In 1965, John Berger wrote, “A painter is free to paint anything he chooses”5. Three and a half decades have matured his statement. There are no common concerns peculiar to globalized societies, no grand organizing principles, no shared cultural expressions. Artists today gather a million different stimuli and parade them. “True”, says K. G. Subramanyan, “in an open society like that of today, a man’s personal heritage is not as compact and uniform as in older societies.”6 Typically today, an artist of merit writes a proposal, travels abroad, executes the proposal, and returns to narrate a confessional. Even then, choosing or creating material to correlate chaotic sensations is crucial to creating works of significance.

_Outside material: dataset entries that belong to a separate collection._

(** X7: when [fetchVibeathonFallbackKeys] throws it has written nothing:
    the store is as it was, or as the other handlers left it while the
    request was in flight. *)
Theorem fetchVibeathonFallbackKeys_throw_writes_nothing (env : Env.t)
    (fetch : VibeathonApi.Fetch)
    (meanwhile : Settings.UserSettings -> Settings.UserSettings)
    (store : Settings.UserSettings) :
  let run :=
    SettingsHandlers.fetchVibeathonFallbackKeys env fetch meanwhile store in
  is_ok run.1 = false ->
  (run.2 = store
   /\ run.1 = Throw (VibeathonApi.Error
                       (JS.VStr "Vibeathon API key not configured")))
  \/ (run.2 = meanwhile store
      /\ exists secret e,
           Settings.distributionMode store ≫= Settings.vibeathonApiKey
           = Some secret /\
           VibeathonApi.fetchFallbackApiKeys env fetch (Settings.value secret)
           = Throw e /\
           run.1 = Throw e).
Proof.
  intros run. subst run.
  unfold SettingsHandlers.fetchVibeathonFallbackKeys, Settings.readSettings.
  destruct (Settings.distributionMode store ≫= Settings.vibeathonApiKey)
    as [[key enc]|]; [|auto].
  destruct (String.eqb key ""); [auto|].
  destruct (VibeathonApi.fetchFallbackApiKeys env fetch key) as [apiKeys|e]
    eqn:Hfetch; cbn; [discriminate|].
  intros _. right. split; [reflexivity|].
  exists {| Settings.value := key; Settings.encryptionType := enc |}, e.
  auto.
Qed.

Lemma fetchVibeathonFallbackKeys_throw_writes_nothing_witness :
  (SettingsHandlers.fetchVibeathonFallbackKeys ∅
     (fun _ => Throw VibeathonApi.TypeError) id keyOnlyStore).2 = keyOnlyStore.
Proof.
  destruct (fetchVibeathonFallbackKeys_throw_writes_nothing ∅
              (fun _ => Throw VibeathonApi.TypeError) id keyOnlyStore eq_refl)
    as [[Hstore _] | [Hstore _]]; exact Hstore.
Defined.

Lemma lookupKey_withKey {A} (acc : list (string * A)) (k k' : string) (v : A) :
  Settings.lookupKey (SettingsHandlers.withKey acc k v) k'
  = if String.eqb k k' then Some v else Settings.lookupKey acc k'.
Proof.
  induction acc as [|[k0 v0] acc IH]; simpl.
  - reflexivity.
  - destruct (String.eqb_spec k0 k) as [->|Hne]; simpl.
    + now destruct (String.eqb k k').
    + rewrite IH. destruct (String.eqb_spec k0 k') as [->|Hne']; [|reflexivity].
      destruct (String.eqb_spec k k'); [congruence|reflexivity].
Qed.

Lemma lookupKey_fold_withKey (es : list (string * JS.value))
    (acc : list (string * Settings.FallbackSecret)) (k : string) :
  NoDup es.*1 ->
  Settings.lookupKey
    (fold_left
       (fun acc kv =>
          SettingsHandlers.withKey acc kv.1
            {| Settings.fallbackValue := kv.2;
               Settings.fallbackEncryptionType := "electron-safe-storage" |})
       es acc) k
  = if JS.has es k
    then Some {| Settings.fallbackValue := JS.get es k;
                 Settings.fallbackEncryptionType := "electron-safe-storage" |}
    else Settings.lookupKey acc k.
Proof.
  revert acc. induction es as [|[k0 v0] es IH]; intros acc Hnd; simpl.
  - reflexivity.
  - apply NoDup_cons in Hnd as [Hnin Hnd]. rewrite IH by exact Hnd.
    rewrite lookupKey_withKey.
    destruct (String.eqb_spec k0 k) as [->|Hne]; simpl.
    + now rewrite (has_false_not_key es k Hnin).
    + reflexivity.
Qed.

Lemma filter_not_expiration (es : list (string * JS.value)) (k : string) :
  NoDup es.*1 ->
  let es' := filter (fun kv : string * JS.value => kv.1 ≠ "expiration") es in
  NoDup es'.*1 /\
  JS.has es' k = JS.has es k && negb (String.eqb k "expiration") /\
  (k ≠ "expiration" -> JS.get es' k = JS.get es k).
Proof.
  induction es as [|[k0 v0] es IH]; intros Hnd; cbn zeta.
  - repeat split. constructor.
  - apply NoDup_cons in Hnd as [Hnin Hnd].
    specialize (IH Hnd). cbn zeta in IH. destruct IH as (IHnd & IHhas & IHget).
    rewrite filter_cons. cbn [fst].
    destruct (decide (k0 ≠ "expiration")) as [Hk0|Hk0].
    + cbn [fmap list_fmap JS.has JS.get]. repeat split.
      * apply NoDup_cons. split; [|exact IHnd].
        intros Hin. apply Hnin.
        apply list_elem_of_fmap in Hin as ([k1 v1] & -> & Hin).
        apply list_elem_of_filter in Hin as [_ Hin].
        apply list_elem_of_fmap. exists (k1, v1). auto.
      * rewrite IHhas.
        destruct (String.eqb_spec k0 k) as [->|Hne]; simpl; [|reflexivity].
        destruct (String.eqb_spec k "expiration"); [contradiction|].
        reflexivity.
      * intros Hk. rewrite (IHget Hk). reflexivity.
    + assert (k0 = "expiration") as -> by (destruct (decide (k0 = "expiration")); [auto|contradiction]).
      cbn [JS.has JS.get]. repeat split.
      * exact IHnd.
      * rewrite IHhas.
        destruct (String.eqb_spec "expiration" k) as [<-|Hne]; simpl.
        -- now rewrite andb_false_r.
        -- reflexivity.
      * intros Hk. rewrite (IHget Hk).
        destruct (String.eqb_spec "expiration" k); [congruence|reflexivity].
Qed.

(** X8: after a successful [fetchVibeathonFallbackKeys] the store holds,
    for every provider named in the response, the credential the response
    gave for it, marked for safe storage; it holds no credential under
    [expiration] or for a provider the response did not name, and the
    expiration stored is the one of the response. *)
Theorem fetchVibeathonFallbackKeys_stores_credentials (env : Env.t)
    (fetch : VibeathonApi.Fetch)
    (meanwhile : Settings.UserSettings -> Settings.UserSettings)
    (store : Settings.UserSettings) (secret : Settings.Secret)
    (body : JS.object) (provider : string) :
  Settings.distributionMode store ≫= Settings.vibeathonApiKey = Some secret ->
  Settings.value secret ≠ "" ->
  VibeathonApi.fetchFallbackApiKeys env fetch (Settings.value secret)
  = Ok (JS.VObj body) ->
  NoDup body.*1 ->
  let store' :=
    (SettingsHandlers.fetchVibeathonFallbackKeys env fetch meanwhile store).2 in
  Settings.fallbackCredential store' provider
  = (if JS.has body provider && negb (String.eqb provider "expiration")
     then Some {| Settings.fallbackValue := JS.get body provider;
                  Settings.fallbackEncryptionType := "electron-safe-storage" |}
     else None) /\
  Settings.proxySettingsOf store' ≫= Settings.fallbackKeysExpiration
  = Some (JS.get body "expiration").
Proof.
  intros Hkey Hne Hfetch Hnd store'. subst store'.
  unfold SettingsHandlers.fetchVibeathonFallbackKeys, Settings.readSettings.
  rewrite Hkey. destruct secret as [key enc]. cbn [Settings.value] in *.
  destruct (String.eqb_spec key "") as [->|_]; [contradiction|].
  - rewrite Hfetch. cbn [snd].
    unfold Settings.fallbackCredential, Settings.proxySettingsOf,
      Settings.writeSettings, SettingsHandlers.fallbackKeysPatch,
      SettingsHandlers.toFallbackApiKeys, SettingsHandlers.entriesOf,
      JS.entries.
    cbn [Settings.patchDistributionMode Settings.distributionMode
         Settings.proxySettings Settings.fallbackApiKeys
         Settings.fallbackKeysExpiration mbind option_bind JS.prop default].
    pose proof (filter_not_expiration body provider Hnd) as Hf.
    cbv zeta in Hf. destruct Hf as (Hnd' & Hhas & Hget).
    split; [|reflexivity].
    rewrite lookupKey_fold_withKey by exact Hnd'. rewrite Hhas.
    destruct (JS.has body provider); simpl; [|reflexivity].
    destruct (String.eqb_spec provider "expiration"); simpl; [reflexivity|].
    now rewrite Hget.
Qed.

Lemma fetchVibeathonFallbackKeys_stores_credentials_witness :
  Settings.fallbackCredential configuredStoreAfterFetch "anthropic"
  = Some {| Settings.fallbackValue := JS.VStr "sk-user-anthropic";
            Settings.fallbackEncryptionType := "electron-safe-storage" |}.
Proof.
  refine (proj1 (fetchVibeathonFallbackKeys_stores_credentials ∅
                   (respondWith (okResponse keysBody)) id configuredStore
                   vibeathonSecret
                   [ ("openai", JS.VStr "sk-user-openai");
                     ("anthropic", JS.VStr "sk-user-anthropic");
                     ("expiration", JS.VStr "2025-12-31T00:00:00.000Z") ]
                   "anthropic" eq_refl _ eq_refl _)).
  - discriminate.
  - apply (bool_decide_unpack _). vm_compute. reflexivity.
Defined.
(** * DashVentanas: the maintenance Gantt dashboard of [app.py]

    A shallow embedding of the script: the values that travel between the
    table, the dropdown and the callback; the pandas operations the script
    calls; the plotly express timeline constructor; the module-level start-up
    code and the [update_gantt_chart] callback, both written in a small
    state-and-exception monad over a store of frame objects. *)

From Stdlib Require Import List String Ascii ZArith Bool Lia Arith.
From Stdlib Require Import Sorting.Sorted Sorting.Permutation.
Import ListNotations.

Local Open Scope string_scope.
Local Open Scope list_scope.

(* ================================================================== *)
(** ** Python values, truth test and exceptions *)

Module Py.

(** What a table cell or a dropdown value can be.  [Null] is Python's
    [None] when it is a callback argument and a missing entry (NaN, NaT)
    when it is a cell of a frame.  Floating point cells are outside the
    model: a numeric column is a column of integers. *)
Inductive value : Type :=
| Null
| Str (s : string)
| Int (n : Z)
| Timestamp (t : Z).

(** The exceptions the script can meet. *)
Inductive exception : Type :=
| FileNotFoundError
| KeyError (label : string)
| ValueError
| NameError.

Inductive result (A : Type) : Type :=
| Ok (a : A)
| Raise (e : exception).
Arguments Ok {A} a.
Arguments Raise {A} e.

Definition rbind {A B} (r : result A) (f : A -> result B) : result B :=
  match r with
  | Ok a => f a
  | Raise e => Raise e
  end.

(** [bool(v)]: the test behind [if not selected_equipment]. *)
Definition truthy (v : value) : bool :=
  match v with
  | Null => false
  | Str s => negb (s =? "")
  | Int n => negb (n =? 0)%Z
  | Timestamp _ => true
  end.
(** * Job tracking, prediction polling and rate limiting of the AI service

    A shallow embedding of the asynchronous core of the creative-design
    platform's AI service:

    - [creative-design-platform/ai-service/src/services/base.py]
      ([RateLimiter], [JobTracker], [BaseAIService._validate_image_size]),
    - [creative-design-platform/ai-service/src/services/image_generation.py]
      ([generate_images], [_poll_prediction], [upscale_image]),
    - [creative-design-platform/ai-service/src/services/text_generation.py]
      ([generate_text], [_generate_single_text], [_calculate_confidence_score],
      [translate_text], [optimize_for_platform]),
    - [creative-design-platform/ai-service/src/main.py]
      (the [check_rate_limit] dependency, the exception handlers and the
      image endpoint),
    - [ai-service/app/utils/cache.py] (the Redis cache and the Redis-backed
      [check_rate_limit]).

    Python dictionaries are finite maps ([gmap]) keyed by strings, Python
    floats are IEEE binary64 numbers ([PrimFloat.float]), exceptions are an
    explicit result type, and the mutable module-level singletons
    ([job_tracker], [rate_limiter]) are threaded as explicit state.  The
    HTTP peers answer arbitrarily: each answer is a transport error, a body
    the code can read, or a body on which the code's reading raises. *)

From Stdlib Require Import ZArith String Ascii List Bool Lia PrimFloat Uint63
  SpecFloat FloatOps Sorted.
From stdpp Require Import base option gmap strings list pretty.

Import ListNotations.
Local Open Scope string_scope.

(* Decimal float literals are rounded to the nearest binary64 value, as
   Python rounds them. *)
Set Warnings "-inexact-float".

(** ** Python numbers *)

(** A Python [int] as an unrounded binary number. *)
Definition SF_of_int (z : Z) : spec_float :=
  match z with
  | Z0 => S754_zero false
  | Zpos p => S754_finite false p 0
  | Zneg p => S754_finite true p 0
  end.

(** True division [a / b] of two Python [int]s: the quotient of the two
    integers, rounded once to binary64.  The code divides by positive
    numbers only. *)
Definition int_truediv (a b : Z) : float :=
  SF2Prim (SFdiv prec emax (SF_of_int a) (SF_of_int b)).

(** [f < z] for a Python [float] and a Python [int]: the comparison is
    exact, the [int] is not rounded to a [float].  A NaN is below
    nothing. *)
Definition float_lt_int (f : float) (z : Z) : bool :=
  match Prim2SF f with
  | S754_nan => false
  | S754_infinity negative => negative
  | S754_zero _ => (0 <? z)%Z
  | S754_finite negative m e =>
      let n := if negative then Z.neg m else Z.pos m in
      if (0 <=? e)%Z then (n * 2 ^ e <? z)%Z
      else (n <? z * 2 ^ (- e))%Z
  end.

(** The builtins [min(a, b)] and [max(a, b)] on two arguments: the first
    argument is kept unless the second is strictly smaller (larger). *)
Definition py_min (a b : float) : float := if PrimFloat.ltb b a then b else a.
Definition py_max (a b : float) : float := if PrimFloat.ltb a b then b else a.

(** ** Python values *)

(** The values a job record can hold: [None], strings, integers, floats and
    (for the [metadata] keyword dictionary) nested dictionaries. *)
#[warnings="-register-all"]
Inductive pyval : Type :=
| VNone
| VStr (s : string)
| VInt (z : Z)
| VFloat (f : float)
| VDict (kv : list (string * pyval)).

(** A job record is a Python [dict] with string keys. *)
Abbreviation job_record := (gmap string pyval).

(** The registry [JobTracker.jobs]: job id to record. *)
Abbreviation registry := (gmap string (gmap string pyval)).

(** ** [JobTracker] (services/base.py) *)

Module JobTracker.

(** [create_job]: the two calls of [datetime.utcnow().isoformat()] are the
    arguments [created] and [updated]. An existing record under the same
    id is overwritten. *)
Definition create_job (jobs : registry) (job_id operation : string)
    (metadata : list (string * pyval)) (created updated : string) : registry :=
  <[job_id :=
      <["job_id" := VStr job_id]>
      (<["operation" := VStr operation]>
      (<["status" := VStr "pending"]>
      (<["progress" := VFloat 0%float]>
      (<["created_at" := VStr created]>
      (<["updated_at" := VStr updated]>
      (<["result_url" := VNone]>
      (<["error_message" := VNone]>
      (<["metadata" := VDict metadata]> ∅))))))))]> jobs.

(** [update_job]: [dict.update] with the keyword arguments (the new
    bindings win), then the [updated_at] stamp; nothing at all when the id
    is not in the registry. *)
Definition update_job (jobs : registry) (job_id : string)
    (updates : gmap string pyval) (now : string) : registry :=
  match jobs !! job_id with
  | Some rec => <[job_id := <["updated_at" := VStr now]> (updates ∪ rec)]> jobs
  | None => jobs
  end.

Definition get_job (jobs : registry) (job_id : string) : option job_record :=
  jobs !! job_id.
(** * ObjectPool (be/src/common/object_pool.h)

    A shallow embedding of doris::ObjectPool: a list of type-erased
    [Element]s (pointer + deletion function) guarded by a spin lock.
    Pools live in a store indexed by their address, so that
    [acquire_data], which takes a second pool by pointer, is modelled
    with the aliasing the C++ code has.  The only observable effect of a
    deletion function is the deletion it performs; it is recorded in a
    trace.  A method is a program of atomic actions: run alone it is
    a state transformer, run by several threads its actions interleave. *)

From stdpp Require Import gmap strings list fin_maps.

(** ** Data model *)

(** Addresses ([void*], [T*], [ObjectPool*]), the name of the template
    argument [T], and the identity of the calling thread. *)
Abbreviation addr := Z (only parsing).
Abbreviation type_name := string (only parsing).
Abbreviation thread_id := nat (only parsing).

(** [DeleteFn]: a pointer to a function from [void*] to [void].  The only
    two functions the class ever stores are the captureless lambdas of
    [add<T>] and [add_array<T>], one pair per instantiation [T]. *)
Inductive DeleteFn :=
| delete_scalar (T : type_name)  (* [](void* obj) { delete   reinterpret_cast<T*>(obj); } *)
| delete_array (T : type_name).  (* [](void* obj) { delete[] reinterpret_cast<T*>(obj); } *)

(** [struct Element { void* obj; DeleteFn delete_fn; }] *)
Record Element := { obj : addr; delete_fn : DeleteFn }.

(** Modelled from the spec: util/spinlock.h is not among the sources.  The
    spec asks for a mutual-exclusion primitive with scoped acquire and
    release; the lock is either free or held by one thread.  (The holder is
    ghost information: it is only ever compared with the releasing
    thread.) *)
Inductive SpinLock :=
| Unlocked
| LockedBy (t : thread_id).

(** The two data members of the class. *)
Record ObjectPool := { _objects : list Element; _lock : SpinLock }.

(** What a deletion function does when it runs. *)
Inductive Event :=
| EvDelete (T : type_name) (p : addr)        (* delete   (T* )p *)
| EvDeleteArray (T : type_name) (p : addr).  (* delete[] (T* )p *)

(** The program state: the live pools by address, and the deletions
    performed so far, oldest first. *)
Record World := { pools : gmap Z ObjectPool; trace : list Event }.

Global Instance DeleteFn_eq_dec : EqDecision DeleteFn.
Proof. solve_decision. Defined.
Global Instance Element_eq_dec : EqDecision Element.
Proof. solve_decision. Defined.
Global Instance Event_eq_dec : EqDecision Event.
Proof. solve_decision. Defined.
Global Instance SpinLock_eq_dec : EqDecision SpinLock.
Proof. solve_decision. Defined.

(** ** A state-and-failure monad

    [None] stands for a call that does not return: undefined behaviour
    (a method called on a pool that is not alive, [back] of an empty list)
    or a thread spinning on a lock that is never released. *)
Definition M (A : Type) : Type := World → option (A * World).

Global Instance M_ret : MRet M := λ A x σ, Some (x, σ).
Global Instance M_bind : MBind M := λ A B f m σ,
  match m σ with
  | Some (a, σ') => f a σ'
  | None => None
  end.

Definition fail {A} : M A := λ _, None.

Definition get_pool (this : Z) : M ObjectPool := λ σ,
  match pools σ !! this with
  | Some P => Some (P, σ)
  | None => None
  end.

Definition put_pool (this : Z) (P : ObjectPool) : M unit := λ σ,
  Some (tt, {| pools := <[this := P]> (pools σ); trace := trace σ |}).

Definition emit (e : Event) : M unit := λ σ,
  Some (tt, {| pools := pools σ; trace := trace σ ++ [e] |}).

Definition set_objects (l : list Element) (P : ObjectPool) : ObjectPool :=
  {| _objects := l; _lock := _lock P |}.

Definition set_lock (k : SpinLock) (P : ObjectPool) : ObjectPool :=
  {| _objects := _objects P; _lock := k |}.

(** ** The atomic actions and what they do to the state *)

(** Modelled from the spec: [SpinLock::lock] (util/spinlock.h is missing).
    Taking a free lock succeeds; while the lock is held the caller spins,
    so the action does not complete. *)
Definition SpinLock_lock (this : Z) (tid : thread_id) : M unit :=
  P ← get_pool this;
  match _lock P with
  | Unlocked => put_pool this (set_lock (LockedBy tid) P)
  | LockedBy _ => fail
  end.

(** Modelled from the spec: [SpinLock::unlock] (util/spinlock.h is
    missing).  Only the holder releases. *)
Definition SpinLock_unlock (this : Z) (tid : thread_id) : M unit :=
  P ← get_pool this;
  match _lock P with
  | LockedBy t => if decide (t = tid) then put_pool this (set_lock Unlocked P) else fail
  | Unlocked => fail
  end.

(** [std::list<Element>] operations on the [_objects] member. *)
Definition objects (this : Z) : M (list Element) :=
  P ← get_pool this; mret (_objects P).

Definition emplace_back (this : Z) (e : Element) : M unit :=
  P ← get_pool this; put_pool this (set_objects (_objects P ++ [e]) P).

Definition list_clear (this : Z) : M unit :=
  P ← get_pool this; put_pool this (set_objects [] P).

(** [back()] and [pop_back()] require a non-empty list. *)
Definition back (this : Z) : M Element :=
  P ← get_pool this;
  match last (_objects P) with
  | Some e => mret e
  | None => fail
  end.

Definition pop_back (this : Z) : M unit :=
  P ← get_pool this;
  match _objects P with
  | [] => fail
  | _ :: _ => put_pool this (set_objects (removelast (_objects P)) P)
  end.

(** [insert(end(), first, last)] with the range already read. *)
Definition insert_at_end (this : Z) (range : list Element) : M unit :=
  P ← get_pool this; put_pool this (set_objects (_objects P ++ range) P).

(** What the function behind a [DeleteFn] does to its argument. *)
Definition deletion (f : DeleteFn) (o : addr) : Event :=
  match f with
  | delete_scalar T => EvDelete T o
  | delete_array T => EvDeleteArray T o
  end.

Surekha sometimes, like most of us, is a foreigner to her own cultural past. This alienation usually helps the groping artist – in freely moving across cultures, in modifying rules or playing out different ones, and finally, in creating speckles if not spectacles. Surekha’s present oeuvre, one might suppose, is an attempt at coming to grips with this alienation through the eye of the needle. And we notice after all, in the end, the needles have seen much.
Raghav Shreyas
Bangalore, 2003
Raghav Shreyas is a writer, critic and photographer based in Bangalore, India. Before this, he was a television correspondent, researcher, teacher and critic. His interests include films and classical music.